Islets isolated from S2HET mice exhibit impaired Ca²⁺ homeostasis. Islets were isolated from 8-week-old PreHFD-WT mice or WT mice fed the HFD for 16 weeks and 8-week-old PreHFD-S2HET mice or S2HET mice fed the HFD for 16 weeks. Isolated islets were loaded with Fura-2 AM, and Ca²⁺ imaging was performed. A and C: Representative cytosolic Ca²⁺ recording of islets after stimulation with 15 mmol/L glucose. B: Quantification of the relative basal cytosolic Ca²⁺ (F0) in WT and HET islets. D: Quantification of the phase 1 duration. E: Quantification of the phase 1 cytosolic Ca²⁺ amplitude. F: Quantification of the average cytosolic Ca²⁺ oscillatory amplitude from five continuous oscillatory cycles per islet. G: Representative cytosolic Ca²⁺ recording from WT-HFD and HET-HFD islets after stimulation with 30 mmol/L KCl. H: Quantification of the phase 1 cytosolic Ca²⁺ amplitude in response to KCl (n = at least 26 islets from 3 biological replicates per group for A–H).
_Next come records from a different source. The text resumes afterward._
(** A step of the service.  Invalidating a program writes back the row it has read
    from the cache, so that row may not be an old one. *)
Inductive admin_step : C -> C -> Prop :=
  | admin_serve q e c : truthful e -> (forall id, q = RqInvalidProgram id -> current_window c id) ->
      admin_step c (serve q (e, c)).2.2
  | admin_cache c k l : admin_step c (recached c k l).

(** C13: the sale of a program opens before its shows.  From tables where no live show is
    earlier than the opening of its program's sale, none ever is, whatever sequence of
    requests creates and changes programs, shows, categories, seats and kinds, provided
    that a statement that fails does not answer that there is no row, and that a program
    is not invalidated from a cached row whose opening is not the row's own:
    [InvalidProgram] writes the row it found in the cache back ([stale_invalid_program]).
    Otherwise anything may fail in the database and in Redis, and the caches may hold
    anything. *)
Theorem sale_opens_before_shows c c' : window_inv (ct_db c) -> rtc admin_step c c' -> window_inv (ct_db c').
Proof.
  intros Hw Hr. induction Hr as [|c c1 c2 Hs _ IH]; [done|]. apply IH. clear IH. destruct Hs as [q e c He Hq|c k l].
  - change (P (serve q (e, c)).2.2). destruct q; cbn [serve]; unfold done_; (apply bind_keeps_after; [|intros ?; apply keeps_ret]).
    + by apply keeps_create_program.
    + by apply update_program_window.
    + apply invalid_program_window; [by apply Hq|done].
    + by apply (keeps_reset window_inv window_cached).
    + by apply keeps_create_show.
    + by apply keeps_update_show.
    + by apply (keeps_create_category window_inv window_cached).
    + by apply (keeps_create_seat window_inv).
    + by apply (keeps_batch_seats window_inv).
    + by apply (keeps_batch_kinds window_inv window_kinds).
  - by apply window_cached.
Qed.

(** ** What this interface creates can not be sold *)

Definition of_stock (Q : list DTicketCategory -> list DSeat -> Prop) (c : C) : Prop :=
  Q (ct_cats c) (w_seats (ct_world c)).

Section stock.
Context (Q : list DTicketCategory -> list DSeat -> Prop).

Lemma stock_db {A} (m : IO programdb A) : keeps (of_stock Q) (on_db (R := R) m).
Proof. intros [e c] Hc. unfold on_db, in_world, on, on_programs, on. cbn. by destruct (m _) as [r [e' x]]. Qed.
Lemma stock_in_redis {A} (m : IO R A) : keeps (of_stock Q) (in_world (on_redis m)).
Proof. intros [e c] Hc. unfold in_world, on, on_redis, on. cbn. by destruct (m _) as [r [e' x]]. Qed.
Lemma stock_local {A} (m : IO local_cache A) : keeps (of_stock Q) (on_local (R := R) m).
Proof. intros [e c] Hc. unfold on_local, on. cbn. by destruct (m _) as [r [e' x]]. Qed.
Lemma stock_channel {A} (m : IO (list string) A) : keeps (of_stock Q) (on_channel (R := R) m).
Proof. intros [e c] Hc. unfold on_channel, on. cbn. by destruct (m _) as [r [e' x]]. Qed.
Lemma stock_tasks {A} (m : IO (list DDelayTaskOutbox) A) : keeps (of_stock Q) (on_tasks (R := R) m).
Proof. intros [e c] Hc. unfold on_tasks, on. cbn. by destruct (m _) as [r [e' x]]. Qed.
Lemma stock_cats {A} (m : M (list DTicketCategory) A) :
  (forall cs ss, Q cs ss -> Q (m cs).2 ss) -> keeps (of_stock Q) (on_cats (R := R) (call m)).
Proof.
  intros Hm [e c] Hc. unfold on_cats, in_world, on, on_categories, on, of_stock, ct_cats in *. cbn -[call].
  destruct (call_state m e (w_categories (ct_world c))) as [E|E];
    destruct (call m (e, w_categories (ct_world c))) as [r [e' cs]]; cbn in *; subst; [done|by apply Hm].
Qed.
Lemma stock_seats {A} (m : M (list DSeat) A) :
  (forall cs ss, Q cs ss -> Q cs (m ss).2) -> keeps (of_stock Q) (in_seats (R := R) (call m)).
Proof.
  intros Hm [e c] Hc. unfold in_seats, in_world, on, on_seats, on, of_stock, ct_cats in *. cbn -[call].
  destruct (call_state m e (w_seats (ct_world c))) as [E|E];
    destruct (call m (e, w_seats (ct_world c))) as [r [e' ss]]; cbn in *; subst; [done|by apply Hm].
Qed.
Lemma stock_cats_read {A} (m : M (list DTicketCategory) A) : readonly m -> keeps (of_stock Q) (on_cats (R := R) (call m)).
Proof. intros Hm. apply stock_cats. intros cs ss. by rewrite Hm. Qed.
Lemma stock_seats_read {A} (m : M (list DSeat) A) : readonly m -> keeps (of_stock Q) (in_seats (R := R) (call m)).
Proof. intros Hm. apply stock_seats. intros cs ss. by rewrite Hm. Qed.
End stock.

(** No seat, and no category of a show. *)
Definition no_stock (cs : list DTicketCategory) (ss : list DSeat) : Prop :=
  Forall (fun tc => tc_ShowTimeId tc = 0) cs /\ ss = [].
Notation U := (of_stock no_stock).

#[local] Hint Resolve stock_db stock_in_redis stock_local stock_channel stock_tasks stock_cats_read stock_seats_read : catalogue.
#[local] Hint Extern 1 (readonly (FindOneByProgramIdRowCodeColCode _ _ _)) => intros ?; reflexivity : catalogue.

Lemma stock_publish es : keeps U (publish (R := R) svc es).
Proof. unfold publish. keep. Qed.
#[local] Hint Resolve stock_publish : catalogue.
Lemma stock_invalidate p gs : keeps U (InvalidateProgram (R := R) svc p gs).
Proof. unfold InvalidateProgram. keep. Qed.
Lemma stock_invalidate_kinds : keeps U (InvalidateCategorySnapshot (R := R) svc).
Proof. unfold InvalidateCategorySnapshot. keep. Qed.
Lemma stock_categories_of p : keeps U (find_categories (R := R) p).
Proof. unfold find_categories. keep. Qed.
#[local] Hint Resolve stock_invalidate stock_invalidate_kinds stock_categories_of : catalogue.
Lemma stock_clear p ids : keeps U (clearProgramSeatLedgers (R := R) svc p ids).
Proof. unfold clearProgramSeatLedgers, clear_category. keep. Qed.
#[local] Hint Resolve stock_clear : catalogue.
Lemma stock_clear_program p : keeps U (clearProgramSeatLedgersByProgram (R := R) svc p).
Proof. unfold clearProgramSeatLedgersByProgram. keep. Qed.
Lemma stock_schedule p : keeps U (scheduleRushInventoryPreheat (R := R) svc p).
Proof. unfold scheduleRushInventoryPreheat, EnqueueWithConn. keep. Qed.
Lemma stock_mutable p : keeps U (ensureProgramInventoryMutable (R := R) p).
Proof. unfold ensureProgramInventoryMutable. keep. Qed.
#[local] Hint Resolve stock_clear_program stock_schedule stock_mutable : catalogue.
I and J: Dispersed islets were transduced with a D4ER adenovirus, and FLIM was used to measure ER Ca²⁺. Representative lifetime map with lookup table indicating donor lifetime in ns (scale bar = 10 µm) and average donor lifetime in PreHFD-WT and S2HET β-cells treated under control (CTR) or GLT conditions (n = at least 10 cells per condition). Results are displayed as means ± SEM. Indicated comparisons are significantly different: *P < 0.05; **P < 0.01; ***P < 0.001; n.s. indicates that no significant differences were observed between groups.